I was sitting out in front of my garage as is the norm, saying morning prayers. .........and, I go into my mindspace of two days ago :
" It's Snow World today. Loaded everywhere. You can see the simplistic math of humanity overlain on the complex Math of God. Those straight technological things ... and the trees, stretching thick to thin in their fractal construction.
It was one of the great "wow's" of mathematics, when the Mandelbrot sets and all the fractals begin to be seen --- they seem to be part of the mathematical basis of created forms.
.... a mathematics so powerfully applicable that its discoverers have nicknamed the most famous expression "The Thumbprint of God". And here I am looking at it snow-decorated in the trees.
A noiseless day. Fractals everywhere. Just bird sound and the antics of squirrels doing things un-understandable on such a day. The birds, a small flock of chickadees just in the bush nearby, a cawing crow, a pair of resolutely faithful cardinals, a whacky woodpecker who has decided that ramming his head into a telephone pole repeatedly is proper action --- but it's all LIFE --- LIFE right in the depths of winter snow.

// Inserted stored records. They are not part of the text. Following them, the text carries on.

(* ===== verification/FormatBase.v ===== *)
(** * tritium-format: errors, block constants and scale bytes

    [FormatError] is the enum of crates/tritium-format/src/lib.rs, strings as their
    bytes, without its two wrappers [Gguf] and [SafeTensors] of the container
    readers' own errors, which no function modelled here raises. An [f16] is opaque to the codecs, which only
    move its 16 bits: it is modelled by those bits. *)

From S2P Require Import Prelude Core.
From Stdlib Require Import ZArith Lia.
From stdpp Require Import base list numbers.

#[local] Open Scope Z_scope.

Inductive FormatError : Type :=
| WrongTritCount (expected got : Z)
| WrongBlockLen (expected got : Z)
| DecodedOutOfRange (v : Z)
| InvalidI2sCode (c : Z)
| SaltBadMagic
| SaltInvalidTensorName
| SaltDuplicateTensor (name : list Z)
| SaltLengthOverflow (len : Z)
| UnsupportedSaltVersion (v : Z)
| SaltTooManyPlanes (t : Z)
| SaltRowTooLong (k : Z)
| SaltInvalidPlaneTag (tag : Z)
| SaltSparseBasePlane
| InvalidSparseDensity
| SaltNonCanonicalSparseIndices
| SaltNonZeroPadding
| SaltInvalidScale (bits : Z)
| SaltGgufBadFormat
| TqBadMagic
| UnsupportedTqVersion (v : Z)
| TqZeroSeqLen
| TqNameTooLong (n : Z)
| TqBadName
| TeacherCacheBadMagic
| UnsupportedTeacherCacheVersion (version : Z)
| TeacherCacheInvalidShape
| InvalidTrainingSalt (reason : list Z).

(** [impl From<TritError> for FormatError]. *)
Definition from_trit_error (e : TritError) : FormatError :=
  match e with
  | OutOfRange v => DecodedOutOfRange v
  | ShapeMismatch _ _ => DecodedOutOfRange (-2147483648)
  end.

(** [Trit::from_i8(v)?] inside a function that returns [FormatError]. *)
Definition trit_of (v : Z) : res FormatError Trit := map_err from_trit_error (from_i8 v).

Lemma trit_of_get t : trit_of (get t) = Ok t.
Proof. unfold trit_of. by rewrite from_i8_get. Qed.

Lemma trit_of_Ok_inv v t : trit_of v = Ok t -> get t = v.
Proof. intros H. apply from_i8_Ok_inv. by apply map_err_Ok_inv in H. Qed.

Lemma trit_of_returns v : returns (trit_of v).
Proof. apply returns_map_err, from_i8_returns. Qed.

Lemma trit_of_in v : -1 <= v <= 1 -> exists t, trit_of v = Ok t /\ get t = v.
Proof.
  intros Hv. destruct (from_i8_in v Hv) as (t & Ht & Hg). exists t.
  unfold trit_of. by rewrite Ht.
Qed.

Definition QK_K : Z := 256.
Definition TQ2_0_BLOCK_BYTES : Z := QK_K / 4 + 2.
Definition TQ1_0_BLOCK_BYTES : Z := (QK_K - 4 * QK_K / 64) / 5 + QK_K / 64 + 2.

(** Little-endian scale in the last two bytes of a block. *)
Definition read_scale (block : list Z) : res FormatError Z :=
  let n := zlen block in
  let* lo := idx block (n - 2) in
  let* hi := idx block (n - 1) in
  Ok (from_le [lo; hi]).

Definition write_scale (scale : Z) (out : list Z) : res FormatError (list Z) :=
  write_slice out (zlen out - 2) (to_le 2 scale).

Lemma read_scale_sub block n :
  0 <= n -> zlen block = n + 2 -> read_scale block = Ok (from_le (sub block n (n + 2))).
Proof.
  intros H0 Hn. unfold read_scale. rewrite Hn.
  replace (n + 2 - 2) with n by lia. replace (n + 2 - 1) with (n + 1) by lia.
  destruct (idx_in (E := FormatError) block n) as (x & -> & Hx); [lia|].
  destruct (idx_in (E := FormatError) block (n + 1)) as (y & -> & Hy); [lia|].
  cbn [bind]. by rewrite (sub_2 block n x y).
Qed.

(** A block is its body and the bytes of its scale. *)
Lemma block_split block n :
  0 <= n -> zlen block = n + 2 -> bytes_ok block ->
  block = sub block 0 n ++ to_le 2 (from_le (sub block n (n + 2))).
Proof.
  intros H0 Hn Hb. pose proof (bytes_ok_sub block n (n + 2) Hb) as Ht.
  assert (Hl : length (sub block n (n + 2)) = 2%nat).
  { pose proof (zlen_sub block n (n + 2)) as Hs. unfold zlen in *. lia. }
  rewrite <- Hl. rewrite to_from_le by done. unfold sub. rewrite drop_0.
  rewrite (take_ge (drop _ _)) by (rewrite length_drop; unfold zlen in *; lia).
  rewrite Z.sub_0_r. by rewrite take_drop.
Qed.

Lemma scale_u16 block n :
  0 <= n -> n + 2 <= zlen block -> bytes_ok block -> is_u16 (from_le (sub block n (n + 2))).
Proof.
  intros H0 Hn Hb. pose proof (from_le_bound _ (bytes_ok_sub block n (n + 2) Hb)) as H.
  rewrite zlen_sub in H by lia. replace (n + 2 - n) with 2 in H by lia.
  change (256 ^ 2) with 65536 in H. exact H.
Qed.

Lemma read_scale_app body scale :
  is_u16 scale -> read_scale (body ++ to_le 2 scale) = Ok scale.
Proof.
  intros Hs. pose proof (zlen_nonneg body). rewrite (read_scale_sub _ (zlen body)) by zlia.
  rewrite sub_app_r by zlia. rewrite from_to_le; [done|]. unfold is_u16 in Hs. lia.
Qed.

Lemma write_scale_Ok scale out n :
  zlen out = n + 2 -> 0 <= n ->
  write_scale scale out = Ok (sub out 0 n ++ to_le 2 scale).
Proof.
  intros Hn H0. unfold write_scale. rewrite write_slice_Ok by zlia.
  f_equal. unfold splice, sub. rewrite drop_0. f_equal; [f_equal; lia|].
  rewrite drop_ge; [apply app_nil_r|]. autorewrite with zlen. unfold zlen in *. lia.
Qed.
(** Unpacking loses nothing: a block that decodes is the packing of what it
    decodes to. *)
Lemma tq2_block_canonical block :
  zlen block = TQ2_0_BLOCK_BYTES -> bytes_ok block -> tq2_valid block = true ->
  tq2_block (tabulate 256 (tq2_trit block)) (from_le (sub block 64 66)) = block.
Proof.
  intros Hb Hu Hv. change TQ2_0_BLOCK_BYTES with 66 in *. unfold tq2_block.
  rewrite (block_split block 64) at 3 by (done || lia). f_equal.
  symmetry. apply tabulate_lookup; [lia|rewrite zlen_sub; lia|].
  intros j Hj. rewrite lookup_sub by lia. rewrite Z.add_0_l.
  destruct (lookup_Z block j) as [b Hbj]; [lia|]. rewrite Hbj. f_equal.
  assert (Hbg : bget block j = b) by (unfold bget; by rewrite Hbj).
  assert (Hb8 : is_u8 b) by (by eapply Forall_lookup_Z).
  unfold tq2_valid in Hv. rewrite forallb_seqZ in Hv.
  assert (Hp : forall l i, 0 <= l < 4 -> i = j / 32 * 128 + j mod 32 + 32 * l ->
    tget (tabulate 256 (tq2_trit block)) i = trit_of_code (pair2 b l) /\ pair2 b l <> 3).
  { intros l i Hl Hil.
    assert (Hi : 0 <= i < 256) by (rewrite Hil; Z.div_mod_to_equations; lia).
    destruct (tq2_index (j / 32) l (j mod 32)) as [Hpos Hslot];
      [Z.div_mod_to_equations; lia|lia|Z.div_mod_to_equations; lia|].
    assert (Hij : j / 32 * 128 + l * 32 + j mod 32 = i) by lia.
    rewrite Hij in *. assert (Hpair : tq2_pair block i = pair2 b l).
    { unfold tq2_pair. rewrite Hpos, Hslot.
      replace (j / 32 * 32 + j mod 32) with j by (Z.div_mod_to_equations; lia). by rewrite Hbg. }
    specialize (Hv i ltac:(lia)). rewrite Hpair in Hv. split; [|lia].
    unfold tget. rewrite lookup_tabulate by lia. simpl. unfold tq2_trit. by rewrite Hpair. }
  unfold tq2_byte. set (base := j / 32 * 128 + j mod 32) in *.
  destruct (Hp 0 base) as [-> N0]; [lia|lia|]. destruct (Hp 1 (base + 32)) as [-> N1]; [lia|lia|].
  destruct (Hp 2 (base + 64)) as [-> N2]; [lia|lia|].
  destruct (Hp 3 (base + 96)) as [-> N3]; [lia|lia|]. symmetry. by apply quad_of_pairs.
Qed.

(** * Zero bitmaps *)

(** Block [bi] of a packed row has all its quant bytes equal to [0x55]. *)
Definition zero_block (row : list Z) (bi : Z) : bool :=
  forallb (fun b => b =? ZERO_BLOCK_BYTE)
    (sub row (bi * TQ2_0_BLOCK_BYTES) (bi * TQ2_0_BLOCK_BYTES + TQ2_QS_BYTES)).

(** Bit [j] of a bitmap stored in 32-bit words. *)
Definition bitmap_bit (bitmap : list Z) (j : Z) : bool :=
  Z.testbit (bget bitmap (j / 32)) (j mod 32).

(** The words [bm] have exactly the bits [f j] for [j < n]. *)
Definition is_bitmap (bm : list Z) (words n : Z) (f : Z -> bool) : Prop :=
  zlen bm = words /\
  forall w b, 0 <= w < words -> 0 <= b ->
    Z.testbit (bget bm w) b = (b <? 32) && (32 * w + b <? n) && f (32 * w + b).

Lemma is_bitmap_bit bm words n f j :
  is_bitmap bm words n f -> n <= 32 * words -> 0 <= j < n -> bitmap_bit bm j = f j.
Proof.
  intros [_ H] Hw Hj. unfold bitmap_bit.
  rewrite H by (Z.div_mod_to_equations; lia).
  replace (32 * (j / 32) + j mod 32) with j by (Z.div_mod_to_equations; lia).
  assert (Hm : j mod 32 < 32) by (apply Z.mod_pos_bound; lia).
  replace (j mod 32 <? 32) with true by lia. replace (j <? n) with true by lia. done.
Qed.

Lemma is_bitmap_step bm words i f :
  is_bitmap bm words i f -> 0 <= i < 32 * words ->
  exists bm',
    (if f i then
       let* w := idx bm (i / 32) in
       upd (E := FormatError) bm (i / 32) (Z.lor w (Z.shiftl 1 (i mod 32)))
     else Ok bm) = Ok bm' /\ is_bitmap bm' words (i + 1) f.
Proof.
  intros [Hl Hb] Hi.
  assert (Hq : 0 <= i / 32 < words /\ 0 <= i mod 32 < 32) by (Z.div_mod_to_equations; lia).
  assert (Hi' : i = 32 * (i / 32) + i mod 32) by (Z.div_mod_to_equations; lia).
  destruct (f i) eqn:Hf.
  - rewrite idx_bget by lia. cbn [bind]. rewrite upd_Ok by lia. eexists. split; [done|].
    split; [by rewrite zlen_insert|]. intros w b Hw Hb0. rewrite bget_upd by lia.
    destruct (Z.eqb_spec (i / 32) w) as [<-|Hne].
    + rewrite Z.lor_spec, Hb by lia. rewrite Z.shiftl_spec by lia.
      destruct (Z.eqb_spec b (i mod 32)) as [->|Hnb].
      * rewrite Z.sub_diag, <- Hi', Hf. change (Z.testbit 1 0) with true. lia.
      * replace (Z.testbit 1 (b - i mod 32)) with false.
        2:{ symmetry. destruct (Z.ltb_spec b (i mod 32)); [by rewrite Z.testbit_neg_r by lia|].
            apply (Z.bits_above_log2 1); simpl; lia. }
        rewrite orb_false_r. f_equal. lia.
    + rewrite Hb by lia. destruct (Z.ltb_spec b 32); [|done]. simpl. f_equal. lia.
  - exists bm. split; [done|]. split; [done|]. intros w b Hw Hb0. rewrite Hb by lia.
    destruct (Z.eqb_spec (32 * w + b) i) as [->|Hne].
    + rewrite Hf. by rewrite !andb_false_r.
    + f_equal. f_equal. lia.
Qed.

Lemma is_bitmap_vec words f : 0 <= words -> is_bitmap (vec 0 words) words 0 f.
Proof.
  intros Hw. split; [zlia|]. intros w b Hw' Hb. unfold bget.
  rewrite lookup_vec by lia. simpl. rewrite Z.bits_0.
  replace (32 * w + b <? 0) with false by lia. by rewrite andb_false_r.
Qed.

Lemma blocks_need nb : 0 <= nb -> 0 <= saturating_mul nb TQ2_0_BLOCK_BYTES <= nb * TQ2_0_BLOCK_BYTES.
Proof. intros H. change TQ2_0_BLOCK_BYTES with 66. unfold saturating_mul, usize_max. lia. Qed.

Lemma compute_zero_bitmap_spec row k :
  0 <= k -> zlen row < usize_max -> div_ceil k QK_K * TQ2_0_BLOCK_BYTES <= zlen row ->
  exists bm, compute_zero_bitmap row k = Ok bm /\
    is_bitmap bm (div_ceil (div_ceil k QK_K) 32) (div_ceil k QK_K) (zero_block row).
Proof.
  intros Hk Hu Hrow. unfold compute_zero_bitmap. set (nb := div_ceil k QK_K) in *.
  assert (Hnb : 0 <= nb) by (apply div_ceil_nonneg; [done|unfold QK_K; lia]).
  pose proof (blocks_need nb Hnb) as Hneed.
  replace (zlen row <? _) with false by lia.
  pose proof (div_ceil_bounds nb 32 ltac:(lia)) as Hw.
  apply (for_range_inv (fun i bm => is_bitmap bm (div_ceil nb 32) i (zero_block row))); [done| |].
  - apply is_bitmap_vec. apply div_ceil_nonneg; lia.
  - intros i bm Hi Hbm. change TQ2_0_BLOCK_BYTES with 66 in *. change TQ2_QS_BYTES with 64 in *.
    rewrite slice_Ok by lia. cbn [bind]. apply (is_bitmap_step bm _ i (zero_block row)); [done|lia].
Qed.

Lemma compute_zero_bitmap_short row k :
  0 <= k -> zlen row < usize_max -> zlen row < div_ceil k QK_K * TQ2_0_BLOCK_BYTES ->
  compute_zero_bitmap row k =
    Err (WrongBlockLen (saturating_mul (div_ceil k QK_K) TQ2_0_BLOCK_BYTES) (zlen row)).
Proof.
  intros Hk Hu Hrow. unfold compute_zero_bitmap.
  replace (zlen row <? _) with true; [done|].
  unfold saturating_mul. lia.
Qed.

(** The bitmap of the row that starts at byte [off] of a packed matrix. *)
Lemma zero_block_sub packed off len bi :
  0 <= off -> 0 <= bi -> bi * TQ2_0_BLOCK_BYTES + TQ2_QS_BYTES <= len ->
  zero_block (sub packed off (off + len)) bi =
  forallb (fun b => b =? ZERO_BLOCK_BYTE)
    (sub packed (off + bi * TQ2_0_BLOCK_BYTES) (off + bi * TQ2_0_BLOCK_BYTES + TQ2_QS_BYTES)).
Proof.
  intros. change TQ2_0_BLOCK_BYTES with 66 in *. change TQ2_QS_BYTES with 64 in *.
  unfold zero_block. change TQ2_0_BLOCK_BYTES with 66. change TQ2_QS_BYTES with 64.
  rewrite sub_sub by lia. by rewrite Z.add_assoc.
Qed.

(** The rows of the result laid out so far: row [r] is a bitmap of its blocks. *)
Definition rows_done (packed : list Z) (words nb row_bytes ni : Z) (out : list Z) : Prop :=
  forall r, 0 <= r < ni ->
    is_bitmap (sub out (r * words) ((r + 1) * words)) words nb
      (zero_block (sub packed (r * row_bytes) (r * row_bytes + row_bytes))).

Lemma compute_zero_bitmaps_spec packed n k row_bytes :
  0 <= n -> 0 < k -> zlen packed < usize_max ->
  div_ceil k QK_K * TQ2_0_BLOCK_BYTES <= row_bytes -> n * row_bytes <= zlen packed ->
  exists out, compute_zero_bitmaps packed n k row_bytes = Ok out /\
    zlen out = n * div_ceil (div_ceil k QK_K) 32 /\
    rows_done packed (div_ceil (div_ceil k QK_K) 32) (div_ceil k QK_K) row_bytes n out.
Proof.
  intros Hn Hk Hu Hrow Hp. unfold compute_zero_bitmaps.
  set (nb := div_ceil k QK_K) in *. set (words := div_ceil nb 32).
  pose proof (div_ceil_bounds k QK_K ltac:(unfold QK_K; lia)) as Hb. fold nb in Hb.
  unfold QK_K in Hb. pose proof (div_ceil_bounds nb 32 ltac:(lia)) as Hw. fold words in Hw.
  pose proof (blocks_need nb ltac:(lia)) as Hneed.
  change TQ2_0_BLOCK_BYTES with 66 in *.
  replace (nb =? 0) with false by lia. replace (row_bytes <? _) with false by lia.
  replace (zlen packed <? saturating_mul n row_bytes) with false
    by (unfold saturating_mul; lia).
  assert (Hwr : 0 <= words <= row_bytes) by lia.
  assert (Htot : 0 <= n * words <= zlen packed).
  { pose proof (Z.mul_le_mono_nonneg_l words row_bytes n). nia. }
  unfold mul_usize, checked_mul. replace (n * words <=? usize_max) with true by lia. cbn [bind unwrap].
  destruct (for_range_inv (E := FormatError)
    (fun ni out => zlen out = n * words /\ rows_done packed words nb row_bytes ni out)
    (fun ni bitmaps =>
       let* row := slice packed (ni * row_bytes) (ni * row_bytes + row_bytes) in
       let* row_bitmap := compute_zero_bitmap row k in
       write_slice bitmaps (ni * words) row_bitmap) 0 n (vec 0 (n * words)))
    as (out & Hout & Hlen & Hd); [lia| | |].
  - split; [autorewrite with zlen; lia|]. intros r Hr. lia.
  - intros i out Hi [Hlen Hd]. rewrite slice_Ok by nia. cbn [bind].
    destruct (compute_zero_bitmap_spec (sub packed (i * row_bytes) (i * row_bytes + row_bytes)) k)
      as (bm & -> & Hbm); [lia|rewrite zlen_sub; nia|rewrite zlen_sub by nia; fold nb; 
      change TQ2_0_BLOCK_BYTES with 66; lia|].
    cbn [bind]. fold nb words in Hbm. assert (Hbl : zlen bm = words) by apply Hbm.
    rewrite write_slice_Ok by nia. eexists. split; [done|].
    split; [rewrite zlen_splice; nia|]. intros r Hr.
    destruct (Z.eqb_spec r i) as [->|Hne].
    + rewrite sub_splice_same by nia. done.
    + rewrite sub_splice_before by nia. apply Hd. lia.
  - exists out. split; [exact Hout|]. done.
Qed.

(** * What a set bit of the bitmap means *)

Lemma zero_byte_pairs b :
  is_u8 b ->
  (b = ZERO_BLOCK_BYTE <-> forall s, 0 <= s < 4 -> pair2 b s = 1).
Proof.
  intros Hb. split.
  - intros -> s Hs. assert (s = 0 \/ s = 1 \/ s = 2 \/ s = 3) as [-> | [-> | [-> | ->]]] by lia; done.
  - intros H. rewrite (byte_pairs b Hb), !H by lia. done.
Qed.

So a semi-crazy squirrel treats me to a wild circus act jumping and falling and scrambling around in the snow-filled tree --- to absolutely no identifiable end, except maybe joie de vive. It then runs into the bush scattering the chickadees, one of which flies a display three feet in front of my face, then goes on to a confrontation with a tufted titmouse claiming priority on a tree limb nearby.
It's just LIFE reveling even now. And it's math --- deep inside me, and the squirrel, and the chickadees, our fractal branching bloodvessel systems carry LIFE around in each of us.
How deep ... how universal ... these creative Words of God??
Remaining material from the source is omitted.